A single number is the answer: the count of lines in the listing below that contain "else".

=-=-=

Lemma batch_keys f missing g :
  g ∈ missing ->
  g ∈ (fold_left append_row (f missing) (map (fun g => (g, [])) (unique_ordered missing))).*1.
Proof.
  intros Hg. destruct (od_get g (fold_left append_row (f missing) (map (fun g => (g, [])) (unique_ordered missing))))
    as [rs|] eqn:Hgl.
  - apply od_get_Some in Hgl; [apply list_elem_of_fmap; by exists (g, rs)|].
    apply append_rows_NoDup. rewrite init_keys. apply unique_ordered_NoDup.
  - apply append_rows_domain in Hgl. rewrite init_get, decide_True in Hgl; [done|by rewrite elem_of_unique_ordered].
Qed.

Lemma parent_rows_batch_triple f gs rows missing :
  load_for_groups = Some f -> scan_ok gs (rows, missing) ->
  triple Coh (parent_rows_batch now f rows missing) (fun r c => rows_ok gs r /\ Coh c).
Proof.
  intros Hf Hs. unfold parent_rows_batch.
  eapply (triple_bind _ _ _ (fun _ c => Coh c)); [by intros c Hc|]. intros fence.
  pose proof (batch_keys f missing) as Hkeys. pose proof (batch_rows_coherent f missing) as Hrows.
  set (loaded := fold_left append_row _ _) in *. clearbody loaded.
  eapply triple_conseq;
    [apply (triple_for Coh _ (fun l r => rows_ok l.*1 r /\ forall g, is_Some (rows !! g) -> is_Some (r !! g)))| done |].
  - split; [split; [apply Hs|set_solver]|done].
  - intros done_ [g rs] todo r Hl [Hr Hk] c Hc. simpl.
    assert (membership_coherent db (mkActorMembershipKey "group" g) rs) as Hg
      by (apply Hrows; [done|]; rewrite Hl; set_solver).
    split; [|by apply put_membership_coherent]. split; [rewrite fmap_app; by apply rows_ok_insert|].
    intros g' Hg'. apply lookup_insert_is_Some'. auto.
  - intros r c [[Hr Hk] Hc]. split; [|done]. apply (scan_ok_finish gs rows missing); [done| |done].
    split; [apply Hr|]. intros g Hg. apply Hr. auto.
Qed.

Lemma parent_rows_triple gs : triple Coh (parent_rows now gs) (fun rows c => rows_ok gs rows /\ Coh c).
Proof.
  unfold parent_rows. eapply triple_bind; [apply parent_rows_scan_triple|].
  intros [rows missing] c [Hs Hc]. destruct missing as [|m0 missing]; [by apply parent_rows_single_triple|].
  destruct load_for_groups as [f|] eqn:Hf; [by apply parent_rows_batch_triple|by apply parent_rows_single_triple].
Qed.

Lemma spec_parents_union ns X Y : spec_parents db ns (X ∪ Y) = spec_parents db ns X ∪ spec_parents db ns Y.
Proof. apply set_eq. intros p. rewrite elem_of_union, !elem_of_spec_parents. set_solver. Qed.

Lemma spec_reach_closed ns n X : spec_parents db ns X ⊆ X -> spec_reach db ns n X = X.
Proof.
  intros Hc. induction n as [|n IH]; simpl; [done|].
  assert (X ∪ spec_parents db ns X = X) as -> by set_solver. done.
Qed.

(** The loop's invariant: groups no longer on the frontier have all their parents in [seen]. *)
Definition level_ok (ns : Namespace) (seen frontier : list UUID) : Prop :=
  NoDup seen /\ (forall g, g ∈ frontier -> g ∈ seen)
  /\ forall g p, g ∈ seen -> g ∉ frontier -> p ∈ spec_members db g MemberGroup ns -> p ∈ seen.

Lemma walk_level_step ns rows seen frontier seen' next :
  level_ok ns seen frontier -> rows_ok frontier rows ->
  walk_level ns rows seen frontier = (seen', next) ->
  level_ok ns seen' next
  /\ (list_to_set seen' : gset UUID) = list_to_set seen ∪ spec_parents db ns (list_to_set seen).
Proof.
  intros (Hnd & Hsub & Hcl) [Hrows Hdom] Hw.
  destruct (walk_level_spec _ _ _ _ _ _ Hnd Hw) as (Hnd' & Hs' & Hnext).
  assert (Hnext' : forall p, p ∈ next <-> ~ (p ∈ seen)
      /\ exists g, g ∈ frontier /\ p ∈ spec_members db g MemberGroup ns).
  { intros p. rewrite Hnext. apply and_iff_compat_l. split; intros (g & Hg & Hp); exists g; (split; [done|]);
      destruct (Hdom g Hg) as [ms Hms]; rewrite (lookup_total_correct _ _ _ Hms) in *;
      by apply (filter_memberships_coherent db (mkActorMembershipKey "group" g) ms g MemberGroup ns eq_refl eq_refl (Hrows _ _ Hms)). }
  subst seen'. split.
  - split_and!; [done|set_solver|]. intros g p [Hg|Hg]%elem_of_app Hn Hp; [|done].
    rewrite elem_of_app, Hnext'. destruct (decide (p ∈ seen)) as [|Hps]; [by left|right].
    split; [done|]. exists g. split; [|done].
    destruct (decide (g ∈ frontier)) as [|Hf]; [done|]. destruct Hps. by apply (Hcl g).
  - apply set_eq. intros p. rewrite list_to_set_app_L, !elem_of_union, !elem_of_list_to_set, Hnext', elem_of_spec_parents.
    setoid_rewrite elem_of_list_to_set. destruct (decide (p ∈ seen)) as [|Hps]; [tauto|]. split.
    + intros [?|[_ (g & Hg & Hp)]]; [done|]. right. eauto.
    + intros [?|(g & Hg & Hp)]; [done|]. right. split; [done|]. exists g. split; [|done].
      destruct (decide (g ∈ frontier)) as [|Hf]; [done|]. destruct Hps. apply (Hcl g); [done..|].
      unfold spec_members. by rewrite elem_of_list_to_set.
Qed.

Lemma expand_loop_triple ns n seen frontier :
  level_ok ns seen frontier ->
  triple Coh (expand_loop now ns n seen frontier)
    (fun l c => (NoDup l /\ (list_to_set l : gset UUID) = spec_reach db ns n (list_to_set seen)) /\ Coh c).
Proof.
  revert seen frontier. induction n as [|n IH]; intros seen frontier Hok; simpl.
  { apply triple_ret. intros c Hc. split; [|done]. split; [apply Hok|done]. }
  destruct frontier as [|f0 frontier].
  { apply triple_ret. intros c Hc. split; [|done]. split; [apply Hok|].
    change (list_to_set seen = spec_reach db ns (S n) (list_to_set seen)).
    symmetry. apply spec_reach_closed. intros p. rewrite elem_of_spec_parents. setoid_rewrite elem_of_list_to_set.
    intros (g & Hg & Hp). destruct Hok as (_ & _ & Hcl). apply (Hcl g); set_solver. }
  eapply triple_bind; [apply parent_rows_triple|]. intros rows c [Hr Hc].
  destruct (walk_level ns rows seen (f0 :: frontier)) as [seen' next] eqn:Hw.
  destruct (walk_level_step _ _ _ _ _ _ Hok Hr Hw) as [Hok' Hset].
  rewrite <- Hset. by apply IH.
Qed.

Lemma expand_group_parents_triple direct ns :
  NoDup direct ->
  triple Coh (expand_group_parents now max_depth direct ns)
    (fun l c => (NoDup l /\ (list_to_set l : gset UUID) = spec_reach db ns (max_depth - 1) (list_to_set direct)) /\ Coh c).
Proof.
  intros Hd. unfold expand_group_parents. rewrite unique_ordered_id by done. apply expand_loop_triple.
  split_and!; [done..|]. intros g p Hg Hn. done.
Qed.

(** *** The planner *)

Lemma customer_wall_ext cid ns ns' : ns_customer_id ns = ns_customer_id ns' -> customer_wall cid ns = customer_wall cid ns'.
Proof. intros H. unfold customer_wall. by rewrite H. Qed.

(** A namespace changes a group set only through its customer. *)
Lemma spec_members_customer actor mt ns ns' :
  ns_customer_id ns = ns_customer_id ns' -> spec_members db actor mt ns = spec_members db actor mt ns'.
Proof.
  intros Hc. apply set_eq. intros g. unfold spec_members. rewrite !elem_of_list_to_set, !list_elem_of_fmap.
  setoid_rewrite elem_of_filter_memberships.
  split; intros (m & ? & ? & ? & ? & Hw); exists m; split_and!; try done;
    rewrite <- Hw; apply customer_wall_ext; done.
Qed.

Lemma spec_reach_customer ns ns' n X :
  ns_customer_id ns = ns_customer_id ns' -> spec_reach db ns n X = spec_reach db ns' n X.
Proof.
  intros Hc. revert X. induction n as [|n IH]; intros X; simpl; [done|]. rewrite IH. do 2 f_equal.
  apply set_eq. intros p. rewrite !elem_of_spec_parents. by setoid_rewrite (spec_members_customer _ _ _ _ Hc).
Qed.

(** The group set of one side, by the planner's kind. *)
Definition spec_kind_groups (kind : string) (actor : UUID) (ns : Namespace) : gset UUID :=
  spec_reach db ns (max_depth - 1)
    (if String.eqb kind "group" then {[actor]}
     else spec_members db actor (if String.eqb kind "user" then MemberUser else MemberAgent) ns).

Definition planned_ok (planned : gmap (string * UUID * option UUID) (list UUID)) : Prop :=
  forall kind actor cid l, planned !! (kind, actor, cid) = Some l ->
    forall ns, ns_customer_id ns = cid ->
      NoDup l /\ (list_to_set l : gset UUID) = spec_kind_groups kind actor ns.

Lemma spec_kind_groups_customer kind actor ns ns' :
  ns_customer_id ns = ns_customer_id ns' -> spec_kind_groups kind actor ns = spec_kind_groups kind actor ns'.
Proof.
  intros Hc. unfold spec_kind_groups. rewrite (spec_reach_customer ns ns') by done.
  by rewrite (spec_members_customer _ _ ns ns').
Qed.

Lemma planner_groups_triple kind actor ns planned :
  planned_ok planned ->
  triple Coh (planner_groups now max_depth kind actor ns planned)
    (fun r c => (NoDup r.1 /\ (list_to_set r.1 : gset UUID) = spec_kind_groups kind actor ns /\ planned_ok r.2) /\ Coh c).
Proof.
  intros Hp. unfold planner_groups. destruct (planned !! _) as [l|] eqn:Hl.
  { apply triple_ret. intros c Hc. split; [|done]. destruct (Hp _ _ _ _ Hl ns eq_refl). done. }
  eapply (triple_bind _ _ _ (fun l c => (NoDup l /\ (list_to_set l : gset UUID) =
    (if String.eqb kind "group" then {[actor]}
     else spec_members db actor (if String.eqb kind "user" then MemberUser else MemberAgent) ns)) /\ Coh c)).
  { destruct (String.eqb kind "group").
    - apply triple_ret. intros c Hc. split; [|done]. split; [apply NoDup_singleton|set_solver].
    - eapply triple_conseq; [apply direct_groups_triple|done|]; [by case_match|].
      intros l c [[Hn Hl'] Hc]. split; [|done]. split; [done|]. apply set_eq. intros g. by rewrite elem_of_list_to_set. }
  intros direct. apply triple_pure. intros [Hn Hd].
  eapply triple_bind; [by apply expand_group_parents_triple|].
  intros groups c [[Hgn Hgs] Hc]. simpl. split; [|done]. rewrite Hd in Hgs. split_and!; [done..|].
  intros k a cid l [[[= <- <- <-] <-]|[_ ?]]%lookup_insert_Some ns' Hns'; [|by eapply Hp].
  split; [done|]. rewrite Hgs. by apply (spec_kind_groups_customer kind actor ns ns').
Qed.

Definition plan_ok (ctx : EvaluationContext) (p : SidePlan) : Prop :=
  NoDup (sp_user_groups p) /\ (list_to_set (sp_user_groups p) : gset UUID) = spec_user_groups db max_depth ctx
  /\ NoDup (sp_agent_groups p) /\ (list_to_set (sp_agent_groups p) : gset UUID) = spec_agent_groups db max_depth ctx
  /\ sp_agent_owner_short_circuited p = spec_owner ctx.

=-=-=

Response to this task → 2